Copy all lines holding the word "fields" from the entries.

-------- Data for this exercise

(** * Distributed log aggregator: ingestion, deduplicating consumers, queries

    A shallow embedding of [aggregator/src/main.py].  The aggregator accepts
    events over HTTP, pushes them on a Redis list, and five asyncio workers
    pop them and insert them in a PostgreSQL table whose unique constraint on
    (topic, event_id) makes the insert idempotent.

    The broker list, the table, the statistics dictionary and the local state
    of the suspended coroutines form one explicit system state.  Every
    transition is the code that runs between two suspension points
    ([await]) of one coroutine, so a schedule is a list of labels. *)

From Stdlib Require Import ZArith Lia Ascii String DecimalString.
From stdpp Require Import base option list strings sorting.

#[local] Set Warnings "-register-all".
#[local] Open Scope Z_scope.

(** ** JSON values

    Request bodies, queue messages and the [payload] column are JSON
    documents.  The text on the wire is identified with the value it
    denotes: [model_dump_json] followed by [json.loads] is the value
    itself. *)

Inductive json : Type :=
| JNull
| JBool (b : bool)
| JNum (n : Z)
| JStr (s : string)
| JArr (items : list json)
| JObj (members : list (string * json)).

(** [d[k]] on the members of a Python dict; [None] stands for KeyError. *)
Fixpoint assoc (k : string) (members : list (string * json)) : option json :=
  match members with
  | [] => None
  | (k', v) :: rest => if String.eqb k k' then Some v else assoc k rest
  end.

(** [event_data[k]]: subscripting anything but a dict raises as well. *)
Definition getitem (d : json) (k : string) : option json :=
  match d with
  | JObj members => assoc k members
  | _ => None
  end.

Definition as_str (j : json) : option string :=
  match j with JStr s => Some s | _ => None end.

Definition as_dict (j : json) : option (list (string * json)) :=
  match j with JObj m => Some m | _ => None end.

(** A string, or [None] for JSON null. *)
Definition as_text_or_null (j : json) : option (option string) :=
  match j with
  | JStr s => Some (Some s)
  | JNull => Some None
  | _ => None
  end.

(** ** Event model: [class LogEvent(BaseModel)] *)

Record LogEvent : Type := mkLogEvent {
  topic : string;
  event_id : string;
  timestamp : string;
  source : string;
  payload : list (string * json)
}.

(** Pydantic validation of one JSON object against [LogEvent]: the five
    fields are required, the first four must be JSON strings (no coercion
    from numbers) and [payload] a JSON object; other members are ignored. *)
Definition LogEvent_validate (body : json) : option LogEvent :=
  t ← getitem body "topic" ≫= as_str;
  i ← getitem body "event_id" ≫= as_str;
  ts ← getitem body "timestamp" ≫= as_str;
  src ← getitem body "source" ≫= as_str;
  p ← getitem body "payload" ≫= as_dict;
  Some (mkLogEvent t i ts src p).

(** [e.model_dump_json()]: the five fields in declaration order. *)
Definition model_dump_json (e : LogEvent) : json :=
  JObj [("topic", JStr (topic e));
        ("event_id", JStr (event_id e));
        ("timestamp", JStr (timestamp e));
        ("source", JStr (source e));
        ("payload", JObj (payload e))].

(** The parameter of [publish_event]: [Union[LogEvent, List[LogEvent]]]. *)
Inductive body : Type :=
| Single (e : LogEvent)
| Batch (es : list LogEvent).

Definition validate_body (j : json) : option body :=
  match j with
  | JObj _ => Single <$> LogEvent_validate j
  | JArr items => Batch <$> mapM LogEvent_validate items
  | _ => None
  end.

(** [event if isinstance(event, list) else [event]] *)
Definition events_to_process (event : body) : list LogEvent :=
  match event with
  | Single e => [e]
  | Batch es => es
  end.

----------------

- **Your response**:
    fields are required, the first four must be JSON strings (no coercion
(** [e.model_dump_json()]: the five fields in declaration order. *)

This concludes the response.